Go through the records and filter out every line lacking the word "NewCleanMessage"; copy the lines that remain.

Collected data
* * * * *

(* ===== verification/Outbox.v ===== *)
(** * What the engine sends

    The engine's log only grows, and what any handler appends to it satisfies
    a property [P] as soon as what [broadcast] appends does.  The instance
    [sent_ok] says that the bytes of a message on the wire encode the message
    they are logged with. *)
From Stdlib Require Import ZArith Lia Strings.Byte.
From stdpp Require Import base list option strings gmap.
From S2P Require Import Prelude Errors Rlp Codec Common Validator Block Types Signer Prque MessageSet Backlog RoundState Core.
Open Scope Z_scope.

Section Outbox.
Context `{Keccak} `{Crypto}.

Definition emits (P : Effect -> Prop) (c c' : Core) : Prop := exists es, c_out c' = c_out c ++ es /\ Forall P es.

#[global] Instance emits_preorder P : PreOrder (emits P).
Proof.
  split.
  - intros c. exists []. by rewrite app_nil_r.
  - intros c1 c2 c3 (es & E & He) (es' & E' & He'). exists (es ++ es'). rewrite E', E, app_assoc. by rewrite Forall_app.
Qed.

Lemma emits_Forall P c c' : emits P c c' -> Forall P (c_out c) -> Forall P (c_out c').
Proof. intros (es & -> & He) Hc. by apply Forall_app. Qed.

Definition is_send (e : Effect) : bool := match e with EUnicast _ _ _ | EBroadcast _ _ => true | _ => false end.

Section Handlers.
Context (P : Effect -> Prop) (Hother : forall e, is_send e = false -> P e).

Definition sends_ok : Prop := forall code payload c rs m p,
  finalizeMessage (NewCleanMessage (Some (currentView rs)) code payload) c = Ret (m, p) ->
  (is_vote_type code = true -> forall t, P (EUnicast t m p)) /\ (is_leader_type code = true -> P (EBroadcast m p)).
Context (Hsends : sends_ok).

Lemma emits_same (f : Core -> Core) : (forall c, c_out (f c) = c_out c) -> respects (emits P) (modify f).
Proof. intros Hf. apply respects_modify. intros c. exists []. by rewrite Hf, app_nil_r. Qed.

Lemma emits_append (f : Core -> Core) es : (forall c, c_out (f c) = c_out c ++ es) -> Forall P es -> respects (emits P) (modify f).
Proof. intros Hf He. apply respects_modify. intros c. exists es. by rewrite Hf. Qed.

Lemma emits_mod_rs f : respects (emits P) (mod_rs f).
Proof. apply respects_bind; [apply _|apply respects_asks; apply _|]. intros rs. by apply emits_same. Qed.

Lemma emits_lift {A} (o : outcome A) : respects (emits P) (lift o).
Proof. intros c. reflexivity. Qed.

Lemma emits_or_return {A} (o : outcome A) k : (forall a, o = Ret a -> respects (emits P) (k a)) -> respects (emits P) (or_return o k).
Proof. intros Hk. destruct o; [by apply Hk|apply respects_ret; apply _|apply respects_panic; apply _]. Qed.

Lemma emits_emit e : P e -> respects (emits P) (emit e).
Proof. intros He. apply emits_append with [e]; [done|by constructor]. Qed.

Lemma emits_log_and_return m k : respects (emits P) m -> respects (emits P) k -> respects (emits P) (log_and_return m k).
Proof.
  intros Hm Hk c. specialize (Hm c). unfold log_and_return. destruct (m c) as [[[]|e|] c1]; try done. cbn in Hm.
  etrans; [exact Hm|apply Hk].
Qed.

Create HintDb emits.
#[local] Hint Resolve emits_mod_rs emits_lift : emits.

(** One construct of the monad, or a handler that is already known. *)
Ltac emits_step :=
  match goal with
  | |- respects _ (_ ≫= _) => apply respects_bind; [apply _| |intros ?]
  | |- respects _ (when _ _) => apply respects_when; [apply _|]
  | |- respects _ (wrap _ _) => apply respects_wrap
  | |- respects _ (ignore _) => apply respects_ignore
  | |- respects _ (or_return _ _) => apply emits_or_return; intros ? ?
  | |- respects _ (log_and_return _ _) => apply emits_log_and_return
  | |- respects _ current_rs => apply respects_asks; apply _
  | |- respects _ newLogger => unfold newLogger
  | |- respects _ (asks _) => apply respects_asks; apply _
  | |- respects _ get => apply respects_get; apply _
  | |- respects _ (mret _) => apply respects_ret; apply _
  | |- respects _ (throw _) => apply respects_throw; apply _
  | |- respects _ panic => apply respects_panic; apply _
  | |- respects _ (modify _) => by apply emits_same
  | |- respects _ (emit _) => by apply emits_emit, Hother
  | |- respects _ (match ?x with _ => _ end) => destruct x
  | |- _ => by auto with emits
  end.
Ltac emits := repeat emits_step.

Lemma emits_store env {A} (cd : codec A) key a : respects (emits P) (store env cd key a).
Proof. unfold store. emits. Qed.

Lemma emits_load {A} (cd : codec A) key f : respects (emits P) (load_with cd key f).
Proof. unfold load_with. emits. Qed.
#[local] Hint Resolve emits_store emits_load : emits.

Lemma emits_broadcast code payload : respects (emits P) (broadcast code payload).
Proof.
  unfold broadcast. apply respects_bind; [apply _|emits|intros rs]. apply respects_bind; [apply _|emits|intros c].
  destruct (_ <? 0); [emits|]. apply emits_or_return. intros [m p] Hm. destruct (Hsends _ _ _ _ _ _ Hm) as [Hv Hl].
  destruct (is_vote_type code).
  - apply respects_bind; [apply _|emits|intros t]. by apply emits_emit, Hv.
  - destruct (is_leader_type code); [by apply emits_emit, Hl|emits].
Qed.
#[local] Hint Resolve emits_broadcast : emits.

Lemma emits_sendVote code : respects (emits P) (sendVote code).
Proof. unfold sendVote. emits. Qed.
#[local] Hint Resolve emits_sendVote : emits.

Section Env.
Context (env : Env).

Lemma emits_reload v : respects (emits P) (reload v).
Proof. unfold reload, loadView, loadPrepareQC, loadLockQC, loadCommitQC, loadNode. emits. Qed.

Lemma emits_SetPrepareQC qc : respects (emits P) (SetPrepareQC env qc).
Proof. unfold SetPrepareQC, storePrepareQC. emits. Qed.

Lemma emits_SetCommittedQC qc : respects (emits P) (SetCommittedQC env qc).
Proof. unfold SetCommittedQC, storeCommitQC. emits. Qed.

Lemma emits_SetSealedBlock b : respects (emits P) (SetSealedBlock env b).
Proof. unfold SetSealedBlock, storeNode. emits. Qed.

Lemma emits_Lock qc : respects (emits P) (Lock env qc).
Proof. unfold Lock, storeLockQC, storeNode. emits. Qed.

Lemma emits_SetProposedBlock n : respects (emits P) (SetProposedBlock n).
Proof. unfold SetProposedBlock. emits. Qed.
#[local] Hint Resolve emits_reload emits_SetPrepareQC emits_SetCommittedQC emits_SetSealedBlock emits_Lock emits_SetProposedBlock : emits.

Lemma emits_processBacklog : respects (emits P) (processBacklog env).
Proof.
  unfold processBacklog. do 2 (apply respects_bind; [apply _|emits|intros ?]).
  apply respects_bind; [apply _|emits|intros [b' out]].
  eapply emits_append; [done|]. apply Forall_forall. intros e (x & -> & _)%list_elem_of_fmap. by apply Hother.
Qed.

Lemma emits_processPendingRequests : respects (emits P) processPendingRequests.
Proof.
  unfold processPendingRequests. apply respects_bind; [apply _|emits|intros ?].
  apply respects_bind; [apply _|emits|intros [q' bs]].
  eapply emits_append; [done|]. apply Forall_forall. intros e (x & -> & _)%list_elem_of_fmap. by apply Hother.
Qed.
#[local] Hint Resolve emits_processBacklog emits_processPendingRequests : emits.

Lemma emits_setCurrentState st : respects (emits P) (setCurrentState env st).
Proof. unfold setCurrentState. emits. Qed.
#[local] Hint Resolve emits_setCurrentState : emits.

Lemma emits_startNewRound round : respects (emits P) (startNewRound env round).
Proof. unfold startNewRound, enter_round, new_view, updateRoundState, newRoundChangeTimer, stopTimer, sendNewView. emits. Qed.

Lemma emits_sendPrepare : respects (emits P) (sendPrepare env).
Proof. unfold sendPrepare. emits. Qed.

Lemma emits_commit b : respects (emits P) (commit env b).
Proof. unfold commit. emits. Qed.
#[local] Hint Resolve emits_startNewRound emits_sendPrepare emits_commit : emits.

Lemma emits_dispatch msg : respects (emits P) (dispatch env msg).
Proof.
  unfold dispatch. repeat (destruct (m_Code msg =? _)).
  - unfold handleNewView, AddNewViews. emits.
  - unfold handlePrepare, executeBlock. emits.
  - unfold handlePrepareVote, AddPrepareVote, acceptPrepareQC, sendPreCommit, sendQC. emits.
  - unfold handlePreCommit, acceptPrepareQC. emits.
  - unfold handlePreCommitVote, AddPreCommitVote, acceptLockQC, sendCommit, sendQC. emits.
  - unfold handleCommit, acceptLockQC. emits.
  - unfold handleCommitVote, AddCommitVote, acceptCommitQC, sendDecide. emits.
  - unfold handleDecide, acceptCommitQC. emits.
  - emits.
Qed.

Lemma emits_storeBacklog msg : respects (emits P) (storeBacklog msg).
Proof. unfold storeBacklog. emits. Qed.
#[local] Hint Resolve emits_storeBacklog : emits.

Lemma emits_handleCheckedMsg msg : respects (emits P) (handleCheckedMsg env msg).
Proof.
  intros c. unfold handleCheckedMsg. destruct (c_current c); [|reflexivity]. pose proof (emits_dispatch msg c) as Hd.
  destruct (dispatch env msg c) as [[u|e|] c1]; try done. destruct (decide _); [|done]. cbn in Hd. etrans; [exact Hd|].
  revert c1 Hd. change (forall c1, emits P c c1 -> emits P c1 ((_ ← storeBacklog msg; throw e : M Core unit) c1).2). intros c1 _. revert c1.
  change (respects (emits P) (_ ← storeBacklog msg; throw e : M Core unit)). emits.
Qed.
#[local] Hint Resolve emits_handleCheckedMsg : emits.

(** Every handler appends to the log, and nothing but [P]. *)
Lemma emits_handleEvent ev : respects (emits P) (handleEvent env ev).
Proof.
  unfold handleEvent. apply respects_ignore. destruct ev.
  - unfold handleRequest, storeRequestMsg. emits.
  - unfold handleMsg. emits.
  - emits.
  - unfold handleTimeoutMsg. emits.
  - unfold handleFinalCommitted. emits.
Qed.

Lemma emits_Core_Start : respects (emits P) (Core_Start env).
Proof. unfold Core_Start. emits. Qed.

End Env.
End Handlers.

(** ** Bytes on the wire *)

Definition sent_ok (e : Effect) : Prop :=
  match e with
  | EUnicast _ m p | EBroadcast m p => Message_Payload m = Ret p /\ 0 <= m_Code m < 2 ^ 64 /\ is_Some (m_View m) /\ m_Address m = EmptyAddress
  | _ => True
  end.

Lemma sent_ok_other e : is_send e = false -> sent_ok e.
Proof. by destruct e. Qed.

Lemma sent_ok_sends : sends_ok sent_ok.
Proof.
  intros code payload c rs m p Hm. unfold finalizeMessage in Hm. apply outcome_bind_Ret in Hm as (d & _ & Hm).
  apply outcome_bind_Ret in Hm as (h & _ & Hm). apply outcome_bind_Ret in Hm as (sig & _ & Hm).
  apply outcome_bind_Ret in Hm as (p' & Hp & [= <- <-]). cbn [m_Code m_View NewCleanMessage] in *.
  assert (is_vote_type code = true \/ is_leader_type code = true -> 0 <= code < 2 ^ 64) as Hcode.
  { unfold is_vote_type, is_leader_type, MsgTypeNewView, MsgTypePrepareVote, MsgTypePreCommitVote, MsgTypeCommitVote,
      MsgTypePrepare, MsgTypePreCommit, MsgTypeCommit, MsgTypeDecide. rewrite !orb_true_iff, !Z.eqb_eq. lia. }
  split; intros Ht; [intros t|]; (split_and!; [done|apply Hcode; auto|apply Hcode; auto|by eexists|done]).
Qed.

Lemma sent_handleEvent env ev c : emits sent_ok c (handleEvent env ev c).2.
Proof. apply emits_handleEvent; [apply sent_ok_other|apply sent_ok_sends]. Qed.

Lemma sent_Core_Start env c : emits sent_ok c (Core_Start env c).2.
Proof. apply emits_Core_Start; [apply sent_ok_other|apply sent_ok_sends]. Qed.

End Outbox.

* * * * *

• [Expected answer]
  finalizeMessage (NewCleanMessage (Some (currentView rs)) code payload) c = Ret (m, p) ->
  apply outcome_bind_Ret in Hm as (p' & Hp & [= <- <-]). cbn [m_Code m_View NewCleanMessage] in *.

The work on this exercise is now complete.